## What the exercise asks
From the entries that follow, copy each line in which "false" appears.

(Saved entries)

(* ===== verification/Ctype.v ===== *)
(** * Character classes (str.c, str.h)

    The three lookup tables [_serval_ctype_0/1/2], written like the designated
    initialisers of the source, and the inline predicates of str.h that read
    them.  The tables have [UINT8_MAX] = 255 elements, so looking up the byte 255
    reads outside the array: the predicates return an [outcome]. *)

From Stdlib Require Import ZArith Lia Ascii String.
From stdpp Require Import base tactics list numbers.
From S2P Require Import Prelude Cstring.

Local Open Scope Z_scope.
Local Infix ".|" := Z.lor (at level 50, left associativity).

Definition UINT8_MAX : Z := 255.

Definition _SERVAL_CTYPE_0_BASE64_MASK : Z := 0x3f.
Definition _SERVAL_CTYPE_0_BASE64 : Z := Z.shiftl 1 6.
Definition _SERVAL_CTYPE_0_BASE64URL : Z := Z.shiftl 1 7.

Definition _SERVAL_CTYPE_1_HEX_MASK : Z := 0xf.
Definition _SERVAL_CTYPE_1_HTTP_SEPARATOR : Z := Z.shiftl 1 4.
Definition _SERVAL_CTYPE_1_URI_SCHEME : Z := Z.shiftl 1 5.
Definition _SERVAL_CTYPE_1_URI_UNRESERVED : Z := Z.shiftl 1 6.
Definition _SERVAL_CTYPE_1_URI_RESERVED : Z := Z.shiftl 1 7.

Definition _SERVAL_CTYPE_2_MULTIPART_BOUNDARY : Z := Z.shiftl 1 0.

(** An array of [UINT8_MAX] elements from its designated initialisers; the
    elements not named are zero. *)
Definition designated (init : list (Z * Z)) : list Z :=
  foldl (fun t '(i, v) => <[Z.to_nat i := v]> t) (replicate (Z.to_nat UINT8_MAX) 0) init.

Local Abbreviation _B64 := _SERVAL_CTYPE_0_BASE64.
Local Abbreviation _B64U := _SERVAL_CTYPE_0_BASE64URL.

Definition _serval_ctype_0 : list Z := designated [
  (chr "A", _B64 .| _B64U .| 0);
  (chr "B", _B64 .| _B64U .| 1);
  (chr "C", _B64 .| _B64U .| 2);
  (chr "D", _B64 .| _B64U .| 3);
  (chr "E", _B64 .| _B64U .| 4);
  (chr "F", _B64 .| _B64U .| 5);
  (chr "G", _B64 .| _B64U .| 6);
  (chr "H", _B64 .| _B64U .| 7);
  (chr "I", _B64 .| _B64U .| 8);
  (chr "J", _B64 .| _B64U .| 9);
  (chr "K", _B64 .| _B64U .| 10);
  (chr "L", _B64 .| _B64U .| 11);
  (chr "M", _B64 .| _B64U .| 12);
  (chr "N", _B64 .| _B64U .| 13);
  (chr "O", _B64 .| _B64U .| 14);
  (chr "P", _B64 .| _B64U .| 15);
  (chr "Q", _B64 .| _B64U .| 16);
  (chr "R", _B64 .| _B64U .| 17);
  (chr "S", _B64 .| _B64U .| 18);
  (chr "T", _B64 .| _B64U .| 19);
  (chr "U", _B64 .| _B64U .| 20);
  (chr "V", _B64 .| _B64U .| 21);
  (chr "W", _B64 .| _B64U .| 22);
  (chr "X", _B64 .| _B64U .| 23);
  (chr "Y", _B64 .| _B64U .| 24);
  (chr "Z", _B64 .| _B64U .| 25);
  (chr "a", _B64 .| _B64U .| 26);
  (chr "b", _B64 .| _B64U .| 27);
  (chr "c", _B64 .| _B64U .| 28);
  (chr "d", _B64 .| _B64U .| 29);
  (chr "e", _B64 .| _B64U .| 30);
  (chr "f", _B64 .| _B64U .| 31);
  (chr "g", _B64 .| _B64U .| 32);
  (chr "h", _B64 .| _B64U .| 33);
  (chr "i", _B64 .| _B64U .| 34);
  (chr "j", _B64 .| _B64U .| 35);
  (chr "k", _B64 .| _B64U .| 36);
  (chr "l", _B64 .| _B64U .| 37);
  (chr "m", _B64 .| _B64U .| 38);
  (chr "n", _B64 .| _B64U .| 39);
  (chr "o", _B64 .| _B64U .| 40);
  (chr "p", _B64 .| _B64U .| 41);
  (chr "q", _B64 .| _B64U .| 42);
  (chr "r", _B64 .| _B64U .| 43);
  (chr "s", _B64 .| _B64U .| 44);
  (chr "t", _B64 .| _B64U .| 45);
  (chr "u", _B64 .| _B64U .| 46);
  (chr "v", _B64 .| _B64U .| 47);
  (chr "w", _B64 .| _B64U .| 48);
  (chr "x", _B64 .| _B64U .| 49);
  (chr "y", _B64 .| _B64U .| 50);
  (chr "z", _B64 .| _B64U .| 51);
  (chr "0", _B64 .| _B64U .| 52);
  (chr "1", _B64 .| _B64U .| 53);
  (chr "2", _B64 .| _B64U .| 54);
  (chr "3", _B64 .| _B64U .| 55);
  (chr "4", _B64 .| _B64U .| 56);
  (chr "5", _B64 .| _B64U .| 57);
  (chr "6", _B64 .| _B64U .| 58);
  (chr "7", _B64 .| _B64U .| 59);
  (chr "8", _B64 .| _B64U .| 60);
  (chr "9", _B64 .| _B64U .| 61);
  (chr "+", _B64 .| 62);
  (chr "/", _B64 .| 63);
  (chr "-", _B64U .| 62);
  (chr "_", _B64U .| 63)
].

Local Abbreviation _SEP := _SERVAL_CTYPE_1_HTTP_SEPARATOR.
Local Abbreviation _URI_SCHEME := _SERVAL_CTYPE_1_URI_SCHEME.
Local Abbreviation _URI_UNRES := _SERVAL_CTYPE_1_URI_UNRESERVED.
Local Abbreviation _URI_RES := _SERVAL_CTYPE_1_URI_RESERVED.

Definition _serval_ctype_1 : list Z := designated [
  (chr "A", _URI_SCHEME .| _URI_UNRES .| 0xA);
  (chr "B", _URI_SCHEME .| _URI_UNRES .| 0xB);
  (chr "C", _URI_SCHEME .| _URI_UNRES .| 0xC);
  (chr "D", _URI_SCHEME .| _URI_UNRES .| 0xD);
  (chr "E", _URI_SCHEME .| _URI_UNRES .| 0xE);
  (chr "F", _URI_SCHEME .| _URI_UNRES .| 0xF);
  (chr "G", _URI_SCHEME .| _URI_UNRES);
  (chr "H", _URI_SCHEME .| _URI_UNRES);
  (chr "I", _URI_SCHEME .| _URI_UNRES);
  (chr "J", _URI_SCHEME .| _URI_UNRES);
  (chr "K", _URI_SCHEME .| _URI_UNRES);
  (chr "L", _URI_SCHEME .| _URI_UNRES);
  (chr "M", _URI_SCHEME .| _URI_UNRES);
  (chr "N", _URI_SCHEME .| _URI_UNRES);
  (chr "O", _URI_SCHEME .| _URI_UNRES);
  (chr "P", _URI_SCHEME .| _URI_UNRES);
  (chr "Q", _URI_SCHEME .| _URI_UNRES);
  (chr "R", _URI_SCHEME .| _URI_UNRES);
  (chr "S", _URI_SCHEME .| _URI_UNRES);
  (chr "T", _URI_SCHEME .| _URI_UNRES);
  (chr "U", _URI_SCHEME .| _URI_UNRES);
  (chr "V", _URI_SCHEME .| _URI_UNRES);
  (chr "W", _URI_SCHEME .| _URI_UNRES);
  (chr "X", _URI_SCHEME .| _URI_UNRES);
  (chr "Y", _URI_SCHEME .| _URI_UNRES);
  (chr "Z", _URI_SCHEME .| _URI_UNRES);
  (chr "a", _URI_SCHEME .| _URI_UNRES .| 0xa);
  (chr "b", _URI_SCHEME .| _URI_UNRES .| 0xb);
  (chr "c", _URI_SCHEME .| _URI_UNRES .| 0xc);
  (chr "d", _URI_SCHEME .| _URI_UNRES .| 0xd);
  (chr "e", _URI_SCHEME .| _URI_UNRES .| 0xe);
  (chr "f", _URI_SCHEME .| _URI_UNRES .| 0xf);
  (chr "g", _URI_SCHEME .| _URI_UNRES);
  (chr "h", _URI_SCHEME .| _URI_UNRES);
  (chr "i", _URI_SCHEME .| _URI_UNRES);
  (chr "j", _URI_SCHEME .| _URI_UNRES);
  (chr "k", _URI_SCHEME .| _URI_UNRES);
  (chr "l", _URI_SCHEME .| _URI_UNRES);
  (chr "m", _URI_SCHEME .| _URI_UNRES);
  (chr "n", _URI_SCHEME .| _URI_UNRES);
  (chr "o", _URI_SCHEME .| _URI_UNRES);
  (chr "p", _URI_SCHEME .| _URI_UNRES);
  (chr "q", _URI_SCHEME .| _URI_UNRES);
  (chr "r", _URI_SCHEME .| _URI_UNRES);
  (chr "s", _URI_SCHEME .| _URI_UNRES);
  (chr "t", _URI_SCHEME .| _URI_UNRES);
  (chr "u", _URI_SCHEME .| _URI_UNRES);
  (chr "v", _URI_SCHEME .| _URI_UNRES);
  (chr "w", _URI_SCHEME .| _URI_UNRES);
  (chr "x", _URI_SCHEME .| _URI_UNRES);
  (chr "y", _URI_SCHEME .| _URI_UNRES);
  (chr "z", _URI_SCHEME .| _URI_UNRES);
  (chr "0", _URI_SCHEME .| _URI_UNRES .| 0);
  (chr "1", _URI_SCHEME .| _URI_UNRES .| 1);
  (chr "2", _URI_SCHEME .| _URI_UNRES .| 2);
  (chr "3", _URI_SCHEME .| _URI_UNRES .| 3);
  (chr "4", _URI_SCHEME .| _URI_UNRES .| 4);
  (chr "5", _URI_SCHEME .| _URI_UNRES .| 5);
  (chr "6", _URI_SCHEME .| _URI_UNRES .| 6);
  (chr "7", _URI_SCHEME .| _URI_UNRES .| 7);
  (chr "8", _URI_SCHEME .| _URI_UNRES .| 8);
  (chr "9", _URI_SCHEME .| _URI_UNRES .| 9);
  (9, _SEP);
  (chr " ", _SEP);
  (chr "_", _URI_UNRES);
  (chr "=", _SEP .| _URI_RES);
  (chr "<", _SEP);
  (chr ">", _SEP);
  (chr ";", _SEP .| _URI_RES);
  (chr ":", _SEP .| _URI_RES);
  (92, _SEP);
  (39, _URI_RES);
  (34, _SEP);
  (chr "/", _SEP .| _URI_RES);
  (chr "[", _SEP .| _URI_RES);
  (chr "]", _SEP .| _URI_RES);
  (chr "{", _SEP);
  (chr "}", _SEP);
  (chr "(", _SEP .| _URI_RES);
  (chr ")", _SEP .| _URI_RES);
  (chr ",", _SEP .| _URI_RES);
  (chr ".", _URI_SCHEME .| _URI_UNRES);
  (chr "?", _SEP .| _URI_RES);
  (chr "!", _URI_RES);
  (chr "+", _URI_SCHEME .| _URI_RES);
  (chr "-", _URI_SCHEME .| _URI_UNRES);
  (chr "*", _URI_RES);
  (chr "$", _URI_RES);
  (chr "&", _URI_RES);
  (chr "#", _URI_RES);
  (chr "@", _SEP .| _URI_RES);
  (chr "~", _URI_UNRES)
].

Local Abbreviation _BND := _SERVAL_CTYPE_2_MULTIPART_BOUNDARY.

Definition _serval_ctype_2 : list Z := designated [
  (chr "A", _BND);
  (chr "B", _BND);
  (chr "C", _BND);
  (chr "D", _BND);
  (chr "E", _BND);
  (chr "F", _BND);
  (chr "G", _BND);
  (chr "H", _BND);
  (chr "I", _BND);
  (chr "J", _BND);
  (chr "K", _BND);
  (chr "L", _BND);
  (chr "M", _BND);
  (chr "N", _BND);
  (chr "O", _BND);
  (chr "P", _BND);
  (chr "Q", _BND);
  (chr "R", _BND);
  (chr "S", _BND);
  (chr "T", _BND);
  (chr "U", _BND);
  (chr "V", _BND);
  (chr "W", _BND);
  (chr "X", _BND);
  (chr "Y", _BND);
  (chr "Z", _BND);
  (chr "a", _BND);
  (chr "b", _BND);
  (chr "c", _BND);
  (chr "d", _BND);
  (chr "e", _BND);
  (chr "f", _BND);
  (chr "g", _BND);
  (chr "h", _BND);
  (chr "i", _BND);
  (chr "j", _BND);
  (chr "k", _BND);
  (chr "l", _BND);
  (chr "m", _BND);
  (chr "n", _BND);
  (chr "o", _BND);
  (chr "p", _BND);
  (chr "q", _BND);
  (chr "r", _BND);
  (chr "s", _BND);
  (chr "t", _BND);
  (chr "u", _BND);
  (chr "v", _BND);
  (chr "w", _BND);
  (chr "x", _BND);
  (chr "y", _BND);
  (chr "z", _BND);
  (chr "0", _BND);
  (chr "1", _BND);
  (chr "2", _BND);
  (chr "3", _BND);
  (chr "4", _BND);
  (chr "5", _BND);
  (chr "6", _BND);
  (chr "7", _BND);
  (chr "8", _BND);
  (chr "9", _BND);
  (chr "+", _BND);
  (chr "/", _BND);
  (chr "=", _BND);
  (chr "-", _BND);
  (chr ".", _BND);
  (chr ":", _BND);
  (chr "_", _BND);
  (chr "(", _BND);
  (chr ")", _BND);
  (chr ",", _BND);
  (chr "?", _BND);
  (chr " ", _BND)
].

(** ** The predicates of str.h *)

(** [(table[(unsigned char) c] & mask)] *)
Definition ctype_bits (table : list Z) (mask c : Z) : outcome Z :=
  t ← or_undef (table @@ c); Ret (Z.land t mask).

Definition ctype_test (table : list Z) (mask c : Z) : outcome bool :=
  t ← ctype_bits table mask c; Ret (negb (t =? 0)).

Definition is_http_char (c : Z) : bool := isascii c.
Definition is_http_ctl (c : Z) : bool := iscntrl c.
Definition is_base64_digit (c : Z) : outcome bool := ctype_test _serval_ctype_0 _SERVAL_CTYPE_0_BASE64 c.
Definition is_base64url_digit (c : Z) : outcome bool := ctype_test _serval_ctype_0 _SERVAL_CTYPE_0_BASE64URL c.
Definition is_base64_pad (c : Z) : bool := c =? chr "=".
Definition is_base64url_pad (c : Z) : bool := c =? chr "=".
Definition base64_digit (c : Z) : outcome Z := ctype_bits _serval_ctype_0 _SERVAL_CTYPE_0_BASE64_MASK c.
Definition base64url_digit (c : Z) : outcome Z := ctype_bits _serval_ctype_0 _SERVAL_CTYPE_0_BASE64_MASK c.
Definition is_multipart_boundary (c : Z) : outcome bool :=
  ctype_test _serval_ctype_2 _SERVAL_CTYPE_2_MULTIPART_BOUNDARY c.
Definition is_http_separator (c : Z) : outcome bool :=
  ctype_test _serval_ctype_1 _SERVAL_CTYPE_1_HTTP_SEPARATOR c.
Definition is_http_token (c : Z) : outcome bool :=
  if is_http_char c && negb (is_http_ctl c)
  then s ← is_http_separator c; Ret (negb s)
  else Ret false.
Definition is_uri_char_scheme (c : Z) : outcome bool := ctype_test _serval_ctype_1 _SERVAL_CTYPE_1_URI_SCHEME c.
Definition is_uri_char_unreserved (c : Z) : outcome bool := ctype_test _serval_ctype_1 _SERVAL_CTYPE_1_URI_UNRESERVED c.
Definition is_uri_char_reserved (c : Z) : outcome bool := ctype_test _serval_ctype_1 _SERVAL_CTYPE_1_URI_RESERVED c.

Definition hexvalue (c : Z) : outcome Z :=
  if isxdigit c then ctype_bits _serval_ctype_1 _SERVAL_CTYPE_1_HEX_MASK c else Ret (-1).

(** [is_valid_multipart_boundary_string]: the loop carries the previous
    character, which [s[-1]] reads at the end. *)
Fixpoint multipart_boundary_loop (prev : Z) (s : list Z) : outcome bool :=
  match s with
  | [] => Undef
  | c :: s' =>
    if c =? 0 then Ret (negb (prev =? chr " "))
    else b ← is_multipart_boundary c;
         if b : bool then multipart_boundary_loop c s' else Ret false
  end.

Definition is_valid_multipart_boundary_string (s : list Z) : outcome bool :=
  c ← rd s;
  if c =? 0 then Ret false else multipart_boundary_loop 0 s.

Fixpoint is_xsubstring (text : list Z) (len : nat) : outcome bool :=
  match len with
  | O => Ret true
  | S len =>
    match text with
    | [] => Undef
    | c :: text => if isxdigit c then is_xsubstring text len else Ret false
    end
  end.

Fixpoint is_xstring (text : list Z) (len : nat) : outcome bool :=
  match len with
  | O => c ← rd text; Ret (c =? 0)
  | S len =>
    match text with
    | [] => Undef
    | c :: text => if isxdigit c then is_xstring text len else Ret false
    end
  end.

## Answer box
  else Ret false.
         if b : bool then multipart_boundary_loop c s' else Ret false
  if c =? 0 then Ret false else multipart_boundary_loop 0 s.
    | c :: text => if isxdigit c then is_xsubstring text len else Ret false
    | c :: text => if isxdigit c then is_xstring text len else Ret false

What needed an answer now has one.